Sucks. I wanted this job, too. I got really attached to our players. Oh well...I am not going to quit coaching, though. I love it. Hopefully I can find another coaching job somewhere. :thumbup:

Highlifeman21
07-30-2009, 10:17 AM
Now it's time to slash the AD's tires...

Hoosier Red
07-30-2009, 10:24 AM
Now it's time to slash the AD's tires...

What? Didn't you read he's a poker player. Have one of the mob goons do it. Jeez.

durl
07-30-2009, 10:46 AM
The organization has a right to establish guidelines and, if you want to work for them, you'll have to agree to abide by their rules.

While some churches may not view gambling as a vice, many do.
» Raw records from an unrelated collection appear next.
Lemma batch_inv_spawn tags buffer0 b tag :
  b_waiting b = Some tag -> (size (b_tasks b) < limit)%nat ->
  batch_inv tags buffer0 b ->
  batch_inv tags buffer0 (set_tasks (<[fresh (dom (b_tasks b)) := TRunning tag]> (b_tasks b)) (set_loop (b_pending b) None b)).
Proof.
  intros Hw Hsz [I1 [I2 I3] I4 I5 I6 I7 I8].
  set (g := fresh (dom (b_tasks b))).
  assert (b_tasks b !! g = None) as Hg by (apply not_elem_of_dom, is_fresh).
  split; cbn [set_loop set_tasks b_pending b_waiting b_tasks b_map b_heap b_buffer b_drained]; try done.
  - intros t Ht. destruct (I1 t Ht) as [H|[H|[[g' H]|H]]]; auto.
    + simplify_eq. right; right; left. exists g. by rewrite lookup_insert_eq.
    + right; right; left. exists g'. rewrite lookup_insert_ne; [done|]. congruence.
  - split.
    + intros t [Ht|?]; [|done]. apply I2. by left.
    + intros g' t. destruct (decide (g = g')) as [<-|Hne].
      { rewrite lookup_insert_eq. intros [= <-]. apply I2. by right. }
      rewrite lookup_insert_ne by done. apply I3.
  - intros g' t r. destruct (decide (g = g')) as [<-|Hne]; [by rewrite lookup_insert_eq|].
    rewrite lookup_insert_ne by done. apply I5.
  - rewrite map_size_insert_None by done. lia.
Qed.

Lemma batch_inv_store tags buffer0 b g tag x :
  b_tasks b !! g = Some (TRunning tag) -> task_result tag x ->
  batch_inv tags buffer0 b ->
  batch_inv tags buffer0 (set_tasks (<[g := TStored tag (new_ptr b)]> (b_tasks b)) (store tag (new_ptr b) x b)).
Proof.
  intros Hg Hx [I1 [I2 I3] I4 I5 I6 I7 I8].
  split; cbn [set_tasks b_pending b_waiting b_tasks b_map b_heap b_buffer b_drained store].
  - intros t Ht. destruct (decide (tag = t)) as [->|Hne].
    { right; right; right. rewrite lookup_insert_eq. eauto. }
    rewrite (lookup_insert_ne (b_map b)) by done.
    destruct (I1 t Ht) as [H|[H|[[g' H]|H]]]; auto.
    right; right; left. exists g'. rewrite lookup_insert_ne; [done|]. congruence.
  - split; [done|]. intros g' t. destruct (decide (g = g')) as [<-|Hne].
    { rewrite lookup_insert_eq. intros [= <-]. by apply I3 in Hg. }
    rewrite lookup_insert_ne by done. apply I3.
  - apply map_store; [by apply task_result_tag | by apply I3 in Hg | done].
  - intros g' t r. destruct (decide (g = g')) as [<-|Hne].
    + rewrite lookup_insert_eq. intros [= <- <-]. by apply heap_tag_new, task_result_tag.
    + rewrite lookup_insert_ne by done. intros ?%I5.
      apply heap_tag_store; [apply new_ptr_fresh | done].
  - by apply (published_store _ _ _ tag).
  - by apply (old_store _ _ tag).
  - rewrite map_size_insert_Some by done. lia.
Qed.

Lemma batch_inv_publish tags buffer0 b g tag r :
  b_tasks b !! g = Some (TStored tag r) ->
  batch_inv tags buffer0 b ->
  batch_inv tags buffer0 (set_tasks (delete g (b_tasks b)) (set_buffer (AddResult r (b_buffer b)) (b_drained b) b)).
Proof.
  intros Hg [I1 [I2 I3] I4 I5 I6 I7 I8].
  split; cbn [set_tasks set_buffer b_pending b_waiting b_tasks b_map b_heap b_buffer b_drained]; try done.
  - intros t Ht. destruct (I1 t Ht) as [H|[H|[[g' H]|H]]]; auto.
    right; right; left. exists g'. rewrite lookup_delete_ne; [done|]. congruence.
  - split; [done|]. intros g' t [_ ?]%lookup_delete_Some. by eapply I3.
  - intros g' t r' [_ ?]%lookup_delete_Some. by eapply I5.
  - unfold AddResult. intros r'. rewrite elem_of_app, list_elem_of_singleton.
    intros [[?| ->]|?]; [apply I6; auto | | apply I6; auto].
    right. exists tag. split; [by apply I3 in Hg | by apply I5 in Hg].
  - intros r' Hr'. destruct (I7 r' Hr') as [? [?|?]]; split; auto. left. unfold AddResult.
    apply elem_of_app. by left.
  - rewrite map_size_delete_Some by eauto. lia.
Qed.

Lemma batch_inv_batch_step tags buffer0 b b' :
  batch_step b b' -> batch_inv tags buffer0 b -> batch_inv tags buffer0 b'.
Proof.
  destruct 1; eauto using batch_inv_abort, batch_inv_take, batch_inv_spawn, batch_inv_store, batch_inv_publish.
Qed.

Lemma batch_inv_step tags buffer0 b b' :
  any_step b b' -> batch_inv tags buffer0 b -> batch_inv tags buffer0 b'.
Proof.
  intros [Hs|Hs]; [by apply batch_inv_batch_step|]. intros [I1 I2 I4 I5 I6 I7 I8].
  destruct Hs as [b | b]; split; cbn; try done.
  - intros r [?|Hr]; [set_solver|]. apply I6. apply elem_of_app in Hr. tauto.
  - intros r Hr. destruct (I7 r Hr) as [? Hb]. split; [done|]. right. apply elem_of_app. tauto.
Qed.

(** When the tags are distinct, each is at one place: pending, waiting, in one goroutine,
    or settled; so what was stored for it, or published, is what [resMap] has. *)
Record batch_unique (buffer0 : list nat) (b : batch) : Prop := {
  uniq_pending : NoDup (b_pending b);
  uniq_fresh : forall tag, tag ∈ b_pending b \/ b_waiting b = Some tag ->
    b_map b !! tag = None /\ (forall g t, b_tasks b !! g = Some t -> task_tag t <> tag);
  uniq_waiting : forall tag, b_waiting b = Some tag -> tag ∉ b_pending b;
  uniq_tasks : forall g g' t t', b_tasks b !! g = Some t -> b_tasks b !! g' = Some t' ->
    task_tag t = task_tag t' -> g = g';
  uniq_running : forall g tag, b_tasks b !! g = Some (TRunning tag) -> b_map b !! tag = None;
  uniq_stored : forall g tag r, b_tasks b !! g = Some (TStored tag r) -> b_map b !! tag = Some r;
  uniq_published : forall r, r ∈ b_buffer b \/ r ∈ b_drained b ->
    r ∈ buffer0 \/ exists tag, b_map b !! tag = Some r
}.

Lemma batch_unique_init tags cancelled buffer0 :
  NoDup tags -> batch_unique buffer0 (batch_init tags cancelled buffer0).
Proof.
  intros Hnd. split; cbn; try done; try (intros; simplify_map_eq; fail).
  intros r [?|Hr]; [by left | set_solver].
Qed.

(** A settled pointer stays in the map when another tag is stored. *)
Lemma published_insert (buffer0 buffer drained : list nat) (m : gmap string nat) tag p :
  m !! tag = None ->
  (forall r, r ∈ buffer \/ r ∈ drained -> r ∈ buffer0 \/ exists t, m !! t = Some r) ->
  forall r, r ∈ buffer \/ r ∈ drained -> r ∈ buffer0 \/ exists t, <[tag := p]> m !! t = Some r.
Proof.
  intros Hm H r Hr. destruct (H r Hr) as [|[t Ht]]; [by left|]. right. exists t.
  rewrite lookup_insert_ne; [done|]. congruence.
Qed.

Lemma batch_unique_abort buffer0 b tag pending :
  b_pending b = tag :: pending -> b_waiting b = None -> b_cancelled b = true ->
  batch_unique buffer0 b ->
  batch_unique buffer0 (set_loop pending None (store tag (new_ptr b) (fail tag "test aborted") b)).
Proof.
  intros Hp Hw Hc [U1 U2 U3 U4 U5 U6 U7].
  rewrite Hp in *. apply NoDup_cons in U1 as [Hn U1].
  destruct (U2 tag) as [Hm Ht]; [left; by left|].
  split; cbn [set_loop b_pending b_waiting b_tasks b_map b_heap b_buffer b_drained store]; try done.
  - intros t [Hin|?]; [|done]. destruct (U2 t) as [Hm' Ht']; [left; by right|]. split; [|done].
    rewrite lookup_insert_ne; [done|]. by intros ->.
  - intros g t Hg. rewrite lookup_insert_ne; [by eapply U5|]. intros ->. by apply Ht in Hg.
  - intros g t r Hg. rewrite lookup_insert_ne; [by eapply U6|]. intros ->. by apply Ht in Hg.
  - by apply published_insert.
Qed.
As you said, such a discussion might require another thread...

TeamSelig
07-30-2009, 12:18 PM
So you play poker... as your job?

oneupper
07-30-2009, 01:27 PM
If you were a stock market trader, he'd have no problem with it.

Done professionally, there isn't much difference between the two.

Sorry to hear your story.

durl
07-30-2009, 01:57 PM
If you were a stock market trader, he'd have no problem with it.

Done professionally, there isn't much difference between the two.

Sorry to hear your story.

I see a bit more difference. It's true that success in both is not guaranteed, but there is a difference.

In trading stocks, the value of my stocks increases as the company becomes more profitable. Wealth is (hopefully) created. Both parties can benefit.

In gambling, one person gains money only when another loses and "hands" it over to them. Nothing is created; cash is merely transferred to another. Success for one is entirely dependent on another losing.